The Hawaii Community Foundation plans to allocate $4 million to eight homeless shelters across the state to help move homeless families into long-term housing.

The shelters have until early next year to come up with projects eligible for the grant money. The funds are not expected to be used for rent, but could pay for staff training and development, adding a particular counseling service or hiring someone to serve as a liaison with landlords to acquire housing for the homeless, said Chris van Bergeijk, vice president and chief operating officer at Hawaii Community Foundation.

homeless tents near Aala Park

Homeless tents near Aala Park.

Chad Blair/Civil Beat

The ultimate goals are to more quickly move homeless families out of transitional and emergency shelters, or off the street, and into stable housing, increase the number of families that have access to such housing and aid collaboration among homeless service providers.

Families comprise about 40 percent of the population seeking homeless services, according to the Hawaii Community Foundation. This includes 3,500 children. Once families enter shelters in Hawaii, they spend on average about a year in transitional housing — way longer than a federal goal of 20 days.

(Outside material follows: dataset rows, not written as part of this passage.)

(* ===== verification/Lz77.v ===== *)
(** * Match finding and replay ([lib/lz77.py])

    [find_matches] with its hash chains ([head] and [prev], lists of positions
    with -1 for none) and [copy_match].  The reference is [replay_tokens]: what the
    tokens stand for, byte by byte.  The compiled program reads the input
    through a raw pointer: a read outside it is a [Fault]. *)

From S2P Require Import Prelude RawList Bits.

Local Open Scope Z_scope.
Local Open Scope monad_scope.

Definition MIN_MATCH : nat := 3.
Definition MAX_MATCH : nat := 258.
Definition MAX_DISTANCE : Z := 32768.
Definition HASH_SIZE : Z := 32768.

Inductive LZ77Error := mkLZ77Error (message : string).

Record LZ77Match := mkMatch { m_length : Z; m_distance : Z }.

Inductive LZ77Token :=
| Literal (b : Z)
| Match (m : LZ77Match).

Definition hash3 (data : list Z) (pos : nat) : result abort nat :=
  let? b0 := read_ptr data pos in
  let h := b0 in
  let? b1 := read_ptr data (pos + 1) in
  let h := Z.lxor (u32 (Z.shiftl h 5)) b1 in
  let? b2 := read_ptr data (pos + 2) in
  let h := Z.lxor (u32 (Z.shiftl h 5)) b2 in
  Ok (Z.to_nat (Z.land h (HASH_SIZE - 1))).

(** [n] more bytes may match. *)
Fixpoint match_from (n : nat) (data : list Z) (a b len : nat) : result abort nat :=
  match n with
  | O => Ok len
  | S n =>
      let? x := read_ptr data (a + len) in
      let? y := read_ptr data (b + len) in
      if x =? y then match_from n data a b (len + 1) else Ok len
  end.

Definition match_length (data : list Z) (a b : nat) : result abort nat :=
  let? max_len := panic_sub "b <= n, cannot underflow" (length data) b in
  match_from (Nat.min max_len MAX_MATCH) data a b 0.

(** The hash chains. *)
Record Chains := mkChains { head : list Z; prev : list Z }.
(** ** The code-length alphabet's own lengths *)

Lemma cl_lengths_bits (cl order : list Z) : forall ci, order = drop ci CL_ORDER -> length cl = 19%nat -> Forall (fun x => 0 <= x <= 7) cl ->
  exists bits vals, Forall2 (fun s v => cl !! Z.to_nat s = Some v) order vals /\
    emits (write_cl_lengths order cl) tt bits /\
    forall acc o, length acc = 19%nat ->
      reads (read_cl_lengths (length order) ci acc) (foldl put acc (zip (map Z.to_nat order) vals)) bits o o.
Proof.
  induction order as [|s order IH]; intros ci Ho Hlen Hcl.
  { exists [], []. split_and!; [constructor|apply emits_ret|]. intros acc o _. apply reads_ret. }
  assert (Hs : CL_ORDER !! ci = Some s) by by rewrite <- (Nat.add_0_r ci), <- lookup_drop, <- Ho.
  assert (Hrest : order = drop (S ci) CL_ORDER) by (apply drop_S in Hs; rewrite <- Ho in Hs; congruence).
  assert (Hsr : 0 <= s <= 18) by by apply (between_lookup 0 18 CL_ORDER ci).
  destruct (lookup_lt_is_Some_2 cl (Z.to_nat s)) as [v Hv]; [lia|].
  pose proof (Forall_lookup_1 _ _ _ _ Hcl Hv) as Hvr. cbv beta in Hvr.
  destruct (IH (S ci) Hrest Hlen Hcl) as (bits & vals & Hvals & Hem & Hrd).
  exists (bits_of (Z.to_nat 3) v ++ bits), (v :: vals). split_and!; [by constructor| |].
  - cbn [write_cl_lengths]. eapply emits_lift; [by apply getitem_ok|]. eapply emits_bind; [by apply emits_bits|done].
  - intros acc o Hacc. cbn [length read_cl_lengths]. eapply reads_return; [by apply reads_bits|].
    rewrite Z.mod_small by lia. eapply reads_lift; [by apply getitem_ok|].
    eapply reads_lift; [apply in_panic_ok; lia|]. eapply reads_lift; [apply setitem_ok; lia|].
    cbn [map zip zip_with foldl]. apply Hrd. unfold put. by rewrite length_insert.
Qed.
(* ===== verification/GlobalOrder.v ===== *)
(** * Initialization order of module globals ([emitter_c.py])

    A module global whose initializer is not a constant gets a C function, and
    [__metalpy_init] calls these functions one after the other.  The order is a
    topological sort of "the initializer of [b] reads [a]", where a read counts
    when it is in the initializer itself or in a function the initializer calls
    with [ir.Call], directly or not ([transitive_global_reads_by_function]).
    [needed_by] is what the initializer reads when it runs, which may be more.  [str_order] and
    [fn_order] are the orders in which Python iterates over its sets. *)

From Stdlib Require Import Sorting.Sorted.
From S2P Require Import Prelude.

Local Open Scope monad_scope.

(** ** What the instructions of an initializer mention *)

(** [Const.value]; a float is its bit pattern. *)
Inductive ConstVal :=
| KNone
| KBool (b : bool)
| KInt (z : Z)
| KFloat (bits : Z)
| KText (s : string).

(** [ir.Operand]; a function is its identity. *)
Inductive GOperand :=
| GTemp (id : nat)
| GConst (value : ConstVal)
| GVariable (qualname : string) (is_global : bool)
| GFunctionRef (fn : nat).

(** What a field of an instruction holds: operands, lists and dicts of them,
    anything else. *)
#[warnings="-register-all"]
Inductive Field :=
| FOperand (o : GOperand)
| FList (items : list Field)
| FDict (items : list (string * Field))
| FOther.

Inductive Instr :=
| IDeclareTemp (temp : nat)
| IDeleteTemp (temp : nat)
| IAssign (dest src : GOperand)
| IAllocate (dest : nat) (cls_is_rcclass : bool) (fields : list (string * GOperand))
| ICall (target : nat) (fields : list Field)
| IOther (fields : list Field).

(** [getattr( instr, field.name ) for field in dataclasses.fields( instr )] *)
Definition instr_fields (i : Instr) : list Field :=
  match i with
  | IDeclareTemp t | IDeleteTemp t => [FOperand (GTemp t)]
  | IAssign dest src => [FOperand dest; FOperand src]
  | IAllocate dest _ fields => [FOperand (GTemp dest); FOther; FDict (map (fun f => (f.1, FOperand f.2)) fields)]
  | ICall _ fields => FOther :: fields
  | IOther fields => fields
  end.

Fixpoint walk_field (value : Field) : gset string :=
  match value with
  | FOperand (GVariable qualname true) => {[qualname]}
  | FOperand _ | FOther => ∅
  | FList items => ⋃ (map walk_field items)
  | FDict items => ⋃ (map (fun item => walk_field item.2) items)
  end.

Definition referenced_global_qualnames (instructions : list Instr) : gset string :=
  ⋃ (map (fun instr => ⋃ (map walk_field (instr_fields instr))) instructions).

(** [id( instr.target )] of the calls. *)
Fixpoint call_targets (instructions : list Instr) : gset nat :=
  match instructions with
  | [] => ∅
  | ICall target _ :: rest => {[target]} ∪ call_targets rest
  | _ :: rest => call_targets rest
  end.

(** ** Which globals get a call at all *)

Definition is_trivial_global_init (instructions : list Instr) : bool :=
  match instructions with [IAssign _ (GConst _)] => true | _ => false end.

(** [op.value is None or op.value == 0]: [False] and both float zeros equal 0. *)
Definition is_zero_const (op : GOperand) : bool :=
  match op with
  | GConst KNone | GConst (KBool false) => true
  | GConst (KInt z) => (z =? 0)%Z
  | GConst (KFloat bits) => (bits =? 0)%Z || (bits =? 2 ^ 63)%Z
  | _ => false
  end.

Definition is_temp_decl (i : Instr) : bool :=
  match i with IDeclareTemp _ | IDeleteTemp _ => true | _ => false end.

Definition skippable (i : Instr) : bool :=
  match i with
  | IAllocate _ cls_is_rcclass fields => negb cls_is_rcclass && forallb (fun f => is_zero_const f.2) fields
  | IAssign _ (GConst _) | IAssign _ (GTemp _) => true
  | _ => false
  end.

Definition global_init_is_all_zero_value_type (instructions : list Instr) : bool :=
  match rev (List.filter (fun i => negb (is_temp_decl i)) instructions) with
  | [] => true
  | IAssign _ (GTemp _) :: rest => forallb skippable (rev rest)
  | _ => false
  end.

(** ** Reads of a function, transitively *)

Record LoweredFunction := mkLoweredFunction { lf_function : nat; lf_instructions : list Instr }.

Record LoweredGlobal := mkLoweredGlobal {
  g_qualname : string;
  g_location : option string * option Z;
  g_instructions : list Instr;
}.

(** [{ id( lf.function ): lf.instructions for lf in compiler.functions }] *)
Definition instructions_by_fn_id (functions : list LoweredFunction) : gmap nat (list Instr) :=
  foldl (fun d lf => <[lf_function lf := lf_instructions lf]> d) ∅ functions.

(** The keys of that dict, in insertion order. *)
Definition fn_ids (functions : list LoweredFunction) : list nat :=
  foldl (fun acc lf => if bool_decide (lf_function lf ∈ acc) then acc else acc ++ [lf_function lf]) [] functions.

Section order.
Context (str_order : list string -> list string) (fn_order : list nat -> list nat).

(** The reads of each function known so far, and whether the pass changed them. *)
Abbreviation Closure := (gmap nat (gset string)).

Definition absorb (fn_id : nat) (s : Closure * bool) (callee_id : nat) : Closure * bool :=
  let '(closure, changed) := s in
  match closure !! callee_id with
  | None => s
  | Some callee_reads =>
      if bool_decide (callee_reads = ∅) || bool_decide (callee_reads ⊆ closure !!! fn_id) then s
      else (<[fn_id := closure !!! fn_id ∪ callee_reads]> closure, true)
  end.

(** One round of the [while changed] loop. *)
Definition absorb_calls (calls : nat -> gset nat) (s : Closure * bool) (fn_id : nat) : Closure * bool :=
  foldl (absorb fn_id) s (fn_order (elements (calls fn_id))).

Definition absorb_pass (ids : list nat) (calls : nat -> gset nat) (closure : Closure) : Closure * bool :=
  foldl (absorb_calls calls) (closure, false) ids.

Fixpoint absorb_all (fuel : nat) (ids : list nat) (calls : nat -> gset nat) (closure : Closure) : option Closure :=
  match fuel with
  | O => None
  | S fuel =>
      let '(closure', changed) := absorb_pass ids calls closure in
      if changed : bool then absorb_all fuel ids calls closure' else Some closure'
  end.

(** A round that changes something adds a read to some function. *)
Definition absorb_fuel (ids : list nat) (direct : Closure) : nat :=
  S (length ids * size (⋃ (map (fun fn_id => direct !!! fn_id) ids) : gset string)).

Definition calls_of (instrs : gmap nat (list Instr)) (fn_id : nat) : gset nat :=
  match instrs !! fn_id with Some l => call_targets l | None => ∅ end.

Definition transitive_global_reads_by_function (functions : list LoweredFunction) : option Closure :=
  let by_id := instructions_by_fn_id functions in
  let ids := fn_ids functions in
  let closure := referenced_global_qualnames <$> by_id in
  absorb_all (absorb_fuel ids closure) ids (calls_of by_id) closure.

(** What an initializer reads, itself or through what it calls. *)
Fixpoint referenced_global_qualnames_transitive (instructions : list Instr) (fn_closure : Closure)
    (found : gset string) : gset string :=
  match instructions with
  | [] => found
  | ICall target _ :: rest =>
      referenced_global_qualnames_transitive rest fn_closure (found ∪ default ∅ (fn_closure !! target))
  | _ :: rest => referenced_global_qualnames_transitive rest fn_closure found
  end.

Definition global_reads (fn_closure : Closure) (g : LoweredGlobal) : gset string :=
  referenced_global_qualnames_transitive (g_instructions g) fn_closure (referenced_global_qualnames (g_instructions g)).

(** ** The sort *)

Inductive order_error :=
| KeyError (key : string)
| OutOfFuel
| CircularGlobals (names : list string) (location : option string * option Z).

Definition callable_globals (globals : list LoweredGlobal) : list LoweredGlobal :=
  List.filter (fun g => negb (is_trivial_global_init (g_instructions g)) &&
                        negb (global_init_is_all_zero_value_type (g_instructions g))) globals.

(** [{ g.variable.qualname: g for g in callable_globals }] *)
Definition index_globals (globals : list LoweredGlobal) : gmap string LoweredGlobal :=
  index_by g_qualname globals.

(** [edges[a]]: the globals to be called after [a]; [indegree[b]]: how many
    globals must still be called before [b]. *)
Record Graph := mkGraph { edges : gmap string (gset string); indegree : gmap string Z }.

Definition empty_graph (globals : list LoweredGlobal) : Graph :=
  mkGraph (foldl (fun d g => <[g_qualname g := ∅]> d) ∅ globals)
          (foldl (fun d g => <[g_qualname g := 0%Z]> d) ∅ globals).

Definition dict_at {V} (key : string) (d : gmap string V) : result order_error V :=
  match d !! key with Some v => Ok v | None => Err (KeyError key) end.

Definition add_dependency (by_qualname : gmap string LoweredGlobal) (g : string) (gr : Graph) (dep_qualname : string) :
    result order_error Graph :=
  if bool_decide (dep_qualname = g) || bool_decide (by_qualname !! dep_qualname = None) then Ok gr
  else
    let? after := dict_at dep_qualname (edges gr) in
    if bool_decide (g ∈ after) then Ok gr
    else
      let? n := dict_at g (indegree gr) in
      Ok (mkGraph (<[dep_qualname := after ∪ {[g]}]> (edges gr)) (<[g := (n + 1)%Z]> (indegree gr))).

Definition add_dependencies (by_qualname : gmap string LoweredGlobal) (reads : LoweredGlobal -> gset string)
    (gr : Graph) (g : LoweredGlobal) : result order_error Graph :=
  result_fold (add_dependency by_qualname (g_qualname g)) gr (str_order (elements (reads g))).

(** [indegree[dependent] -= 1], and what becomes ready. *)
Definition release (by_qualname : gmap string LoweredGlobal) (s : gmap string Z * list LoweredGlobal) (dependent : string) :
    result order_error (gmap string Z * list LoweredGlobal) :=
  let '(indegree, ready) := s in
  let? n := dict_at dependent indegree in
  let indegree := <[dependent := (n - 1)%Z]> indegree in
  if (n - 1 =? 0)%Z then
    let? g := dict_at dependent by_qualname in Ok (indegree, ready ++ [g])
  else Ok (indegree, ready).

Fixpoint take_ready (fuel : nat) (by_qualname : gmap string LoweredGlobal) (edges : gmap string (gset string))
    (indegree : gmap string Z) (ready ordered : list LoweredGlobal) : result order_error (list LoweredGlobal) :=
  match fuel with
  | O => Err OutOfFuel
  | S fuel =>
      match ready with
      | [] => Ok ordered
      | g :: ready =>
          let? after := dict_at (g_qualname g) edges in
          let? s := result_fold (release by_qualname) (indegree, ready) (str_order (elements after)) in
          take_ready fuel by_qualname edges s.1 s.2 (ordered ++ [g])
      end
  end.

(** [indegree[ g ] == 0] *)
Fixpoint initially_ready (indegree : gmap string Z) (globals : list LoweredGlobal) : result order_error (list LoweredGlobal) :=
  match globals with
  | [] => Ok []
  | g :: globals =>
      let? n := dict_at (g_qualname g) indegree in
      let? rest := initially_ready indegree globals in
      Ok (if (n =? 0)%Z then g :: rest else rest)
  end.

Fixpoint insert_string (x : string) (l : list string) : list string :=
  match l with
  | [] => [x]
  | y :: l' => if String.leb x y then x :: l else y :: insert_string x l'
  end.

(** [sorted( ... )] *)
Definition sorted_strings (l : list string) : list string := foldr insert_string [] l.

Definition sort_globals (globals : list LoweredGlobal) (reads : LoweredGlobal -> gset string) :
    result order_error (list LoweredGlobal) :=
  let by_qualname := index_globals globals in
  let? gr := result_fold (add_dependencies by_qualname reads) (empty_graph globals) globals in
  let? ready := initially_ready (indegree gr) globals in
  let? ordered := take_ready (S (length globals)) by_qualname (edges gr) (indegree gr) ready [] in
  if bool_decide (length ordered = length globals) then Ok ordered
  else
    let ordered_qualnames : gset string := list_to_set (map g_qualname ordered) in
    let stuck := List.filter (fun q => negb (bool_decide (q ∈ ordered_qualnames))) (map g_qualname globals) in
    match stuck with
    | [] => Err (KeyError "stuck[0]")
    | first :: _ =>
        let? unresolved := dict_at first by_qualname in
        Err (CircularGlobals (sorted_strings stuck) (g_location unresolved))
    end.

Definition topologically_sort_globals (functions : list LoweredFunction) (globals : list LoweredGlobal) :
    result order_error (list LoweredGlobal) :=
  match transitive_global_reads_by_function functions with
  | Some fn_closure => sort_globals (callable_globals globals) (global_reads fn_closure)
  | None => Err OutOfFuel
  end.
End order.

“We felt like government was paying a lot of attention to the chronic homeless situation in respect to individuals, but we felt like the family situation was at a scale that we felt like we could have some impact,” said van Bergeijk.

Funds will also go to support the implementation of a digital assessment tool in the shelters that includes detailed assessments of homeless individuals and families and their needs, as well as available shelters, housing and services. The system, spearheaded by Colin Kippen, the state’s homelessness czar, has been under development since last year and has so far assessed some 900 homeless people.

The $4 million, which will be stretched out over three years, comes from 13 nonprofit foundations in an effort orchestrated by the Hawaii Community Foundation.

The following shelters, which provide half of the available beds for homeless families, will receive the funding under the program called HousingASAP:

  • Alternative Structures International
  • Catholic Charities Hawai‘i
  • Family Life Center, Inc. (Maui)
  • Family Promise of Hawai‘i
  • HOPE Services Hawai‘i, Inc. (Hawai‘i Island)
  • Institute for Human Services, Inc.
  • United States Veterans Initiative
  • Waikīkī Health

The state has ramped up efforts to tackle Hawaii’s growing homeless problem in recent years, as has the city of Honolulu, which appropriated some $47 million in funding this year to make a dent in the number of people living on the streets.

Van Bergeijk said that the Hawaii Community Foundation worked extensively with both city and state officials in coming up with the homeless initiative, which has been in the works for a year.

The Omidyar Ohana Fund, established by Pierre and Pam Omidyar, is managed by the Hawaii Community Foundation. Pierre Omidyar is the CEO and publisher of Civil Beat.